Delay on J. Alexander's merger vote irks an activist

The Bottom Line: Marathon Partners accuses J. Alexander's of "manipulation" in its effort to merge with 99 Restaurants.

The Bottom Line

The strange, uncertain merger between J. Alexander’s and Ninety Nine Restaurants just got stranger this week, and more uncertain.

The publicly traded, upscale casual-dining chain operator on Monday adjourned for two days a shareholder meeting designed to approve its merger with the more midscale concept Ninety Nine.

The Nashville-based company said it adjourned the meeting after Ninety Nine’s owners recently proposed amending the deal, which it says is “more favorable to shareholders.” The deal was amended to eliminate a closing condition having to do with Tennessee law regarding controlled companies.

But the delay suggests that J. Alexander’s doesn’t have the votes to approve the deal and is now trying to muster more support. Indeed, Marathon Partners, an activist investor that has taken issue with the proposal, called the adjournment an “eleventh-hour manipulation.”
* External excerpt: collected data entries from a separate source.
Lemma agrees_managed w d d' id a st role (rows : list user) : served_change id a st role d d' →
  agrees w d (row_view <$> rows) → agrees w d' (row_view <$> (managed id a st role <$> rows)).
Proof.
  intros Hc H. rewrite managed_rows. unfold served_change in Hc. case_decide; [destruct Hc as [->| ->]|subst d'].
  - apply Forall_fmap. eapply Forall_impl; [exact H|]. intros [j x] Hj. simpl. case_decide; simpl; simplify_eq; intros Hw v.
    + by rewrite lookup_delete_eq.
    + rewrite lookup_delete_ne by done. by apply Hj.
  - by apply (agrees_alter w d _ (λ v, UView (uv_status v) (uv_role v) true) id).
  - by apply (agrees_alter w d _ (λ v, UView st role (uv_deleted v)) id).
Qed.

Lemma row_tasks_removed l1 k l2 s : tasks s = l1 ++ k :: l2 → (length (row_tasks s) ≤ 1)%nat → about_rows k = true →
  row_tasks (setTasks (l1 ++ l2) s) = [] ∧ row_tasks s = [k].
Proof.
  intros Ht Hl Hk. unfold row_tasks in *. rewrite Ht in *. destruct s. simpl in *. subst.
  rewrite !filter_app, filter_cons_True in * by done. rewrite length_app in Hl. simpl in Hl.
  destruct (filter _ l1), (filter _ l2); simpl in *; try lia. done.
Qed.
Lemma row_tasks_kept l1 k l2 s : tasks s = l1 ++ k :: l2 → about_rows k = false →
  quiet s (setTasks (l1 ++ l2) s).
Proof.
  intros Ht Hk. split; [by destruct s|]. unfold row_tasks. rewrite Ht. destruct s. simpl.
  rewrite !filter_app, filter_cons_False; [done|]. by rewrite Hk.
Qed.
Lemma inv_quiet w d s s' : users_inv w d s → quiet s s' → users_inv w d s'.
Proof. intros H [Hu Ht]. unfold users_inv. by rewrite Hu, Ht. Qed.

(** The end of a task about the rows: what it shows agrees, then the caller
    goes on. *)
Lemma inv_ended w d s s' k : users_inv w d s → row_tasks s = [] → quiet s s' → users_inv w d (ended k s').
Proof.
  intros H Hn Hq. apply (inv_asks w d s'); [by eapply inv_quiet|destruct Hq as [_ ->]; done|apply asks_ended].
Qed.

Lemma inv_page w d s p : row_tasks s = [] → kept d (row_view <$> pg_items p) →
  users_inv w d (page_loaded p s) ∧ row_tasks (page_loaded p s) = [].
Proof.
  intros Hn Hp. apply inv_setUsers; [by apply kept_agrees|]. by destruct s.
Qed.

Lemma inv_loaded w d s s' k r o (f : table → table) : users_inv w d s → row_tasks s = [] →
  (∀ s, quiet s (f s)) →
  s' = match r with
       | Rejected e => failed e k s
       | Refused m => ended k (f (showError m s))
       | Served p => ended k (f (page_loaded p s))
       end →
  served_page d r o → users_inv (doubted o w) d s'.
Proof.
  intros H Hn Hf -> Hp. destruct r as [e|m|p]; simpl in Hp.
  - subst o. eapply inv_quiet; [exact H|apply quiet_failed].
  - subst o. apply (inv_ended w d (showError m s)); [|by destruct s|apply Hf]. eapply inv_quiet; [exact H|quiet_solver].
  - destruct Hp as [-> Hp]. destruct (inv_page (doubted Fresh w) d s p Hn Hp) as [H1 H2].
    by apply (inv_ended _ d (page_loaded p s)).
Qed.

(** A request that fails leaves the rows. *)
Lemma inv_lost w ids d d' s : changed_at ids d d' → row_tasks s = [] → users_inv w d s →
  users_inv (doubted (Lost ids) w) d' s.
Proof.
  intros Hc Hn (Ha & Hl & _). split; [by eapply agrees_lost|]. rewrite Hn. simpl. split; [lia|constructor].
Qed.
“We continue to be exasperated by these thinly veiled efforts to coerce approval of a transaction that is not in the best interest of shareholders,” Mario Cibelli, managing director with Marathon, said in a statement. “The fact is that J. Alexander’s shareholders had many months to consider the proposed 99 Restaurants transaction and clearly did not approve it at yesterday’s special meeting.”

The merger has fallen under the radar, largely because of the companies’ relatively small size and the fact that few investors pay much attention to J. Alexander’s. Yet it’s a fascinating, complex deal that seems unlikely to get the OK from shareholders—putting the deal in question.

J. Alexander’s operates a trio of upscale casual concepts, including its flagship chain J. Alexander’s, Redlands Grill and Stoney River Steakhouse. Combined, the chains operate 44 locations, primarily in the Midwest and South.

Under the proposal, the company would acquire the 106-unit New England chain Ninety Nine Restaurants in a deal valued $199 million. But J. Alexander’s would pay for the deal in stock.

That stock would give controlling interest to Ninety Nine’s owner, Fidelity National Financial—which is also J. Alexander’s former owner, having bought the chain in 2012 and spun it off as a public company in 2015.

Fidelity’s chairman, Bill Foley, would get a seat on the J. Alexander’s board once the deal is complete. Foley was the chairman of CKE Restaurants in the 1990s when the company, which owned Carl’s Jr., bought Hardee’s.

But most of the J. Alexander’s board has a relationship with Fidelity, mostly as board members with the company’s restaurant-owning subsidiaries Fidelity Newport Holdings and Fidelity National Financial Ventures. They own American Blue Ribbon Holdings, which operates Ninety Nine Restaurants.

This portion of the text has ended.